Cada vez que retiras uno de los aditamentos, estás obligado a lavarte las manos. Hay un movimiento que denominamos “la danza de la vida”, para za­farnos el overol de los hombros sin tener que tocarlo. Cada paso es inviolable. Lo importante es no dejar desprotegido ni un milímetro del cuerpo para evitar contacto con el vi­rus. Por último, nos duchamos con agua ca­liente y nos ponemos piyamas para esperar el próximo turno de trabajo.
 
—¿Cómo ven a los cubanos el resto de los profesionales de la salud que trabajan allá?
 
—Los equipos de trabajo de varios países han solicitado la incorporación de profesionales cubanos, y al preguntarles por qué la res­puesta se reitera: por su nivel científico, fuerza y convicciones. Se refieren a nosotros en términos de valentía, solidaridad, desinterés y al­truismo, básicamente. Eso nos llena de orgullo.
 
—La noticia del contagio del médico Fé­lix Báez fue dura, ¿verdad?
 
—Muy dura. A Félix lo conozco de la Cujae y de compartir la sala de conferencias durante la preparación. Los más cercanos a él dicen que es una excelente persona y buen médico. El contagio es algo que puede suceder con cualquiera de nosotros, pero uno lo ve como una posibilidad remota, quizá por un mecanismo de defensa del subconsciente.
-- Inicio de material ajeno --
Lemma run_acts_app tr1 tr2 p :
  run_acts c (tr1 ++ tr2) p =
  match run_acts c tr1 p with (Ok _, p') => run_acts c tr2 p' | r => r end.
Proof.
  revert p. induction tr1 as [|a tr1 IH]; intros p; [done|].
  change ((a :: tr1) ++ tr2) with (a :: (tr1 ++ tr2)). cbn [run_acts].
  unfold mbind, st_mbind. destruct (metrics_act c a p) as [[]]; [apply IH|done..].
Qed.

Lemma run_acts_snoc tr a p p1 p2 :
  run_acts c tr p = (Ok (), p1) → metrics_act c a p1 = (Ok (), p2) →
  run_acts c (tr ++ [a]) p = (Ok (), p2).
Proof.
  intros H1 H2. rewrite run_acts_app, H1. cbn [run_acts]. unfold mbind, st_mbind. by rewrite H2.
Qed.

(** The acts that touch a registry. *)
Definition metrics_acts : list act :=
  [Built metricsNew; Built Metrics; Built MetricsOpts; Built PromMware;
   Invoked MetricsRegister; Invoked httpRegister].

Lemma other_act a p : a ∉ metrics_acts → metrics_act c a p = (Ok (), p).
Proof.
  intros Ha. destruct a as [[]|[]]; try done; exfalso; apply Ha; refine (bool_decide_unpack _ _); by vm_compute.
Qed.

Lemma made_other a b tr : a ∉ metrics_acts → b ∈ metrics_acts → made b (tr ++ [a]) = made b tr.
Proof.
  intros Ha Hb. rewrite made_snoc, bool_decide_eq_false_2; [by rewrite orb_false_r|]. by intros <-.
Qed.

Lemma ran_other tr a p : a ∉ metrics_acts → ran tr p → ran (tr ++ [a]) p.
Proof.
  intros Ha [H1 H2 H3]. split; unfold reg_descs in *;
    rewrite ?(made_other a) by (done || (refine (bool_decide_unpack _ _); by vm_compute)); done.
Qed.

(** What the acts need of the ones before. *)
Lemma register_needs tr : good f (tr ++ [Invoked MetricsRegister]) →
  made (Built metricsNew) tr = true ∧ made (Built Metrics) tr = true ∧ made (Built MetricsOpts) tr = true ∧
  made (Invoked MetricsRegister) tr = false.
Proof.
  intros (Hg & Hni & Hn)%good_prefix.
  assert (Built Metrics ∈ tr) as Hm by (apply Hn; unfold needs; simpl; set_solver).
  assert (Built grpcNew ∈ tr) as Hs by (apply Hn; unfold needs; simpl; set_solver).
  assert (Built OptsAggregator ∈ tr) as Ho.
  { eapply good_needs; [done|exact Hs|]. unfold needs. simpl. set_solver. }
  assert (Built MetricsOpts ∈ tr) as Ho'.
  { eapply good_needs; [done|exact Ho|]. apply list_elem_of_bind. exists (Grp UnaryOpts).
    split; [|left]. apply elem_of_group. split; [simpl; set_solver|]. by apply (good_provided _ _ Hg Metrics). }
  assert (Built metricsNew ∈ tr) as Hr by (apply Hn; unfold needs; simpl; set_solver).
  split_and!; [by apply made_true..|by apply made_false].
Qed.

Lemma page_needs tr : good f (tr ++ [Invoked httpRegister]) →
  made (Built metricsNew) tr = true ∧ made (Invoked httpRegister) tr = false.
Proof.
  intros (Hg & Hni & Hn)%good_prefix. split; [apply made_true, Hn; unfold needs; simpl; set_solver|by apply made_false].
Qed.

(** The acts on the registries, one by one. *)
Ltac made_cbn :=
  unfold reg_descs in *; rewrite ?made_snoc;
  repeat match goal with
  | |- context [bool_decide (?x = ?y)] =>
    first [rewrite (bool_decide_eq_true_2 (x = y)) by done | rewrite (bool_decide_eq_false_2 (x = y)) by done]
  end; rewrite ?orb_false_r, ?orb_true_r.

Lemma ran_metricsNew tr p : good f (tr ++ [Built metricsNew]) → ran tr p →
  ∃ p', metrics_act c (Built metricsNew) p = (Ok (), p') ∧ ran (tr ++ [Built metricsNew]) p'.
Proof.
  intros (Hg & Hni & _)%good_prefix [H1 _ H3]. destruct metrics_New_Ok as (r & HN & HD).
  eexists. split; [simpl; unfold mbind, st_mbind, st_lift; rewrite HN; reflexivity|].
  assert (made (Invoked MetricsRegister) tr = false) as Hm.
  { apply made_false. intros Hin. apply Hni. eapply good_needs; [done|exact Hin|]. unfold needs. simpl. set_solver. }
  assert (made (Invoked httpRegister) tr = false) as Hp.
  { apply made_false. intros Hin. apply Hni. eapply good_needs; [done|exact Hin|]. unfold needs. simpl. set_solver. }
  split; made_cbn; [done| |done]. exists r. split; [done|]. rewrite HD, Hm, Hp. by rewrite !(right_id_L ∅ (∪)).
Qed.

Lemma ran_Metrics tr p : good f (tr ++ [Built Metrics]) → ran tr p →
  ∃ p', metrics_act c (Built Metrics) p = (Ok (), p') ∧ ran (tr ++ [Built Metrics]) p'.
Proof.
  intros (Hg & Hni & _)%good_prefix [H1 H2 _]. eexists. split; [reflexivity|].
  assert (made (Built MetricsOpts) tr = false) as Ho.
  { apply made_false. intros Hin. apply Hni. eapply good_needs; [done|exact Hin|]. unfold needs. simpl. set_solver. }
  split; made_cbn; [done..|]. intros _ _. rewrite Ho, andb_false_r. done.
Qed.

Lemma ran_MetricsOpts tr p : good f (tr ++ [Built MetricsOpts]) → ran tr p →
  ∃ p', metrics_act c (Built MetricsOpts) p = (Ok (), p') ∧ ran (tr ++ [Built MetricsOpts]) p'.
Proof.
  intros Hg' [H1 H2 H3]. pose proof Hg' as (Hg & Hni & Hn)%good_prefix.
  assert (made (Invoked MetricsRegister) tr = false) as Hr.
  { apply made_false. intros (l1 & l2 & ->)%list_elem_of_split. apply Hni.
    assert (good f (l1 ++ [Invoked MetricsRegister])) as Hgr.
    { apply (good_app f _ l2). by rewrite <- (assoc_L (++)). }
    apply register_needs in Hgr as (_ & _ & Hin & _). apply bool_decide_eq_true in Hin. set_solver. }
  assert (made (Built Metrics) tr = true) as Hm by (apply made_true, Hn; unfold needs; simpl; set_solver).
  specialize (H3 Hr Hm). rewrite made_false, andb_false_r in H3 by done.
  simpl. unfold MetricsOpts_enable, mbind, st_mbind, st_lift. rewrite latency_set.
  destruct latency as [] eqn:E; eexists; (split; [unfold the_metrics; rewrite ?H3; reflexivity|]); split; made_cbn;
    first [done|by rewrite E].
Qed.

Lemma ran_MetricsRegister tr p : good f (tr ++ [Invoked MetricsRegister]) → ran tr p →
  ∃ p', metrics_act c (Invoked MetricsRegister) p = (Ok (), p') ∧ ran (tr ++ [Invoked MetricsRegister]) p'.
Proof.
  intros Hg [H1 H2 H3]. apply register_needs in Hg as (Hn & Hm & Ho & Hr).
  rewrite Hn in H2. destruct H2 as (r & Hr' & Hd). specialize (H3 Hr Hm). rewrite Ho, andb_true_r in H3.
  unfold reg_descs in Hd. rewrite Hr, (right_id_L ∅ (∪)) in Hd.
  destruct (must_new (server_collector (metrics_of latency)) [] r) as (r' & D' & HM).
  { rewrite Hd, metrics_of_descs. auto with msuite. }
  rewrite must_nil in HM. eexists. split.
  - simpl. unfold MetricsRegister_, mbind, st_mbind, the_metrics, on_reg. rewrite H3, Hr', HM. reflexivity.
  - split; made_cbn; [done| |done]. rewrite Hn. exists r'. split; [done|]. rewrite D', Hd, metrics_of_descs. set_solver.
Qed.

Lemma ran_httpRegister tr p : good f (tr ++ [Invoked httpRegister]) → ran tr p →
  ∃ p', metrics_act c (Invoked httpRegister) p = (Ok (), p') ∧ ran (tr ++ [Invoked httpRegister]) p'.
Proof.
  intros Hg [H1 H2 H3]. apply page_needs in Hg as (Hn & Hr).
  rewrite Hn in H2. destruct H2 as (r & Hr' & Hd).
  unfold reg_descs in Hd. rewrite Hr, (right_id_L ∅ (∪)) in Hd.
  destruct (page_new r) as (r' & D' & HM).
  { rewrite Hd. auto with msuite. }
  eexists. split.
  - simpl. unfold Register_page, on_reg. rewrite Hr', HM. reflexivity.
  - split; made_cbn; [done| |done]. rewrite Hn. exists r'. split; [done|]. rewrite D', Hd. set_solver.
Qed.

Lemma ran_PromMware tr p : apart recorder_descs d0 → good f (tr ++ [Built PromMware]) → ran tr p →
  ∃ p', metrics_act c (Built PromMware) p = (Ok (), p') ∧ ran (tr ++ [Built PromMware]) p'.
Proof.
  intros Ha (_ & Hni & _)%good_prefix [H1 H2 H3]. rewrite (made_false _ _ Hni), (right_id_L ∅ (∪)) in H1.
  destruct (recorder_new (DefaultRegisterer p)) as (r' & D' & HR); [by rewrite H1|].
  eexists. split; [simpl; unfold PromMware_, on_default; rewrite HR; reflexivity|].
  split; made_cbn; [|done..]. simpl. by rewrite D', H1.
Qed.

(** A run does not panic unless the recorder's metrics are there already. *)
Lemma run_acts_ok d tr :
  Descs d = d0 → good f tr → (Built PromMware ∈ tr → apart recorder_descs d0) →
  ∃ p, run_acts c tr (node_start d) = (Ok (), p) ∧ ran tr p.
Proof.
  intros Hd. induction tr as [|a tr IH] using rev_ind; intros Hg Hp.
  { exists (node_start d). split; [done|]. split; [|done..]. simpl. by rewrite (right_id_L ∅ (∪)). }
  destruct IH as (p & Hrun & Hran).
  { by apply good_app in Hg. }
  { intros Hin. apply Hp, elem_of_app. by left. }
  assert (∃ p', metrics_act c a p = (Ok (), p') ∧ ran (tr ++ [a]) p') as (p' & Hact & Hran').
  { destruct (decide (a ∈ metrics_acts)) as [Ha|Ha]; [|exists p; split; [by apply other_act|by apply ran_other]].
    unfold metrics_acts in Ha. rewrite !elem_of_cons in Ha.
    destruct Ha as [->|[->|[->|[->|[->|[->|[]%not_elem_of_nil]]]]]].
    - by apply ran_metricsNew.
    - by apply ran_Metrics.
    - by apply ran_MetricsOpts.
    - apply ran_PromMware; [|done..]. apply Hp, elem_of_app. right. by left.
    - by apply ran_MetricsRegister.
    - by apply ran_httpRegister. }
  exists p'. split; [|done]. by eapply run_acts_snoc.
Qed.
End runs.

(** When the acts are made, in any run the container allows. *)
Lemma made_invoked f tr i : valid_trace f tr → made (Invoked i) tr = bool_decide (i ∈ invokes f).
Proof. intros Hv. apply bool_decide_ext. by apply valid_invoked. Qed.

Lemma made_built f tr i c :
  valid_trace f tr → i ∈ invokes f → (enabled f c = true → c ∈ needs f (Invoked i)) →
  made (Built c) tr = enabled f c.
Proof.
  intros Hv Hi Hn. destruct (enabled f c) eqn:E.
  - apply made_true. eapply valid_built; eauto.
  - apply made_false. intros Hin%(trace_provided _ _ Hv). congruence.
Qed.

Lemma made_registry f tr : valid_trace f tr → made (Built metricsNew) tr = UsePrometheus f.
Proof.
  intros Hv. apply (made_built f tr Populate metricsNew Hv).
  - destruct (metrics_invokes f) as (_ & _ & _ & H). by apply bool_decide_eq_true in H.
  - simpl. intros E. apply list_elem_of_bind. exists (Opt Registry). simpl. rewrite E. split; [left|].
    unfold deps_in. set_solver.
Qed.

Lemma made_recorder f tr : valid_trace f tr → made (Built PromMware) tr = UseHTTP f && UsePrometheus f.
Proof.
  intros Hv. destruct (UseHTTP f) eqn:Hh.
  - rewrite (made_built f tr NewHTTPServer PromMware Hv).
    + simpl. by rewrite Hh.
    + destruct (metrics_invokes f) as (_ & _ & H & _). rewrite Hh in H. by apply bool_decide_eq_true in H.
    + intros E. apply list_elem_of_bind. exists (Grp HttpMiddleware).
      split; [apply elem_of_group; split; [simpl; set_solver|done]|simpl; set_solver].
  - apply made_false. intros Hin%(trace_provided _ _ Hv). simpl in Hin. by rewrite Hh in Hin.
Qed.

(** ** Properties *)

(** C33: the metrics of a node are registered without a clash.  In whatever
    order the container assembles the node, for all flags, nothing panics as
    long as the process has no HTTP recorder yet; the node's registry has the
    metrics of the process and the runtime, those of the gRPC server if there
    is one (with the histogram of latencies exactly if it was asked for: it is
    enabled before the metrics are registered) and those of the metrics page if
    there is an HTTP server.  The metrics of the HTTP requests are not in it:
    they go to the default registry of the process, which the page does not
    show. *)
Theorem metrics_assembled `{PrometheusLaws} f c latency tr d :
  valid_trace f tr → IsSet "UsePrometheusLatency" c = Ok latency → apart recorder_descs (Descs d) →
  ∃ p, run_acts c tr (node_start d) = (Ok (), p) ∧
    Descs (DefaultRegisterer p) =
      Descs d ∪ (if UseHTTP f && UsePrometheus f then recorder_descs else ∅) ∧
    if UsePrometheus f then
      ∃ r, node_reg p = Some r ∧
        Descs r = own_descs ∪ (if UseGRPC f then grpc_descs latency else ∅)
                            ∪ (if UseHTTP f then page_descs else ∅) ∧
        apart recorder_descs (Descs r) ∧
        (histogram ∈ Descs r ↔ UseGRPC f && latency = true)
    else node_reg p = None.
Proof.
  intros Hv Hl Ha. destruct (run_acts_ok f c latency (Descs d) Hl d tr) as (p & Hrun & [H1 H2 _]);
    [done|by apply valid_good|done|].
  exists p. split; [done|]. unfold reg_descs in H2. destruct (metrics_invokes f) as (I1 & I2 & _).
  rewrite (made_registry f), !(made_invoked f tr) in H2 by done. rewrite (made_recorder f tr Hv) in H1.
  split; [done|]. rewrite I1, I2 in H2. destruct (UsePrometheus f); [|done]. rewrite !andb_true_r in H2.
  destruct H2 as (r & Hr & Hd). exists r. split_and!; [done..| |].
  - rewrite Hd. eapply recorder_apart.
  - rewrite Hd. eapply histogram_in.
Qed.

(** A process can have one node with metrics and an HTTP server.  When one
    was assembled, every further one panics in [New], in whatever order the
    container assembles it, because its recorder registers the same metrics
    with the default registry again. *)
Theorem second_node_panics `{PrometheusLaws} f1 f2 c1 c2 latency1 latency2 tr1 tr2 d p1 :
  UseHTTP f1 && UsePrometheus f1 = true → UseHTTP f2 && UsePrometheus f2 = true →
  valid_trace f1 tr1 → valid_trace f2 tr2 →
  IsSet "UsePrometheusLatency" c1 = Ok latency1 → IsSet "UsePrometheusLatency" c2 = Ok latency2 →
  apart recorder_descs (Descs d) → run_acts c1 tr1 (node_start d) = (Ok (), p1) →
  ∃ msg p2, run_acts c2 tr2 (node_start (DefaultRegisterer p1)) = (Panic msg, p2).
Proof.
  intros Hf1 Hf2 Hv1 Hv2 Hl1 Hl2 Ha Hrun.
  assert (recorder_descs ⊆ Descs (DefaultRegisterer p1)) as Hin.
  { destruct (run_acts_ok f1 c1 latency1 (Descs d) Hl1 d tr1) as (p & Hrun' & [H1 _ _]);
      [done|by apply valid_good|done|].
    assert (p = p1) as -> by congruence. rewrite H1, (made_recorder f1), Hf1 by done. set_solver. }
  pose proof (made_recorder f2 tr2 Hv2) as Hm. rewrite Hf2 in Hm.
  apply bool_decide_eq_true, list_elem_of_split in Hm as (l1 & l2 & ->).
  pose proof (valid_good _ _ Hv2) as Hg. pose proof (good_once _ _ Hg) as Hnd.
  destruct (run_acts_ok f2 c2 latency2 (Descs (DefaultRegisterer p1)) Hl2 (DefaultRegisterer p1) l1)
    as (p & Hrun2 & [H1 _ _]); [done|by eapply good_app| |].
  { intros Hin1. apply NoDup_app in Hnd as (_ & Hd & _). exfalso. apply (Hd _ Hin1). left. }
  destruct (recorder_again (DefaultRegisterer p)) as (msg & r' & HR); [rewrite H1; set_solver|].
  exists msg. eexists. rewrite run_acts_app, Hrun2. cbn [run_acts metrics_act].
  unfold mbind, st_mbind, PromMware_, on_default. by rewrite HR.
Qed.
Por eso la noticia de que Félix estaba enfermo nos sor­prendió, y también hizo que redobláramos esfuerzos para protegernos. Hoy sabemos que está en Cuba, fuera de peligro, lo que nos alegra mucho, ya que aquí ha ocurrido algo así como un “incremento familiar”: la familia de uno es la de todos, compartimos las experiencias laborales y hasta las bromas son bien recibidas. En medio de tanta tensión, más que amigos, haces hermanos.
 
—Es una misión difícil…
 
—Es una misión médica sin precedentes. Estuve en Pakistán, Haití y Venezuela, y no he visto nada igual. Mucha gente cuenta con nosotros y hay un alto riesgo. Serán seis me­ses duros, pero no irresistibles. Tenemos que protegernos y proteger al compañero que está atendiendo un caso. El miedo es nuestro aliado, porque nos acompaña siempre: si dejamos de sentirlo, aparece la confianza, y con ella, el riesgo de infectarnos se incrementa, así que es mejor sentir mucho miedo y culminar nuestra tarea vivos.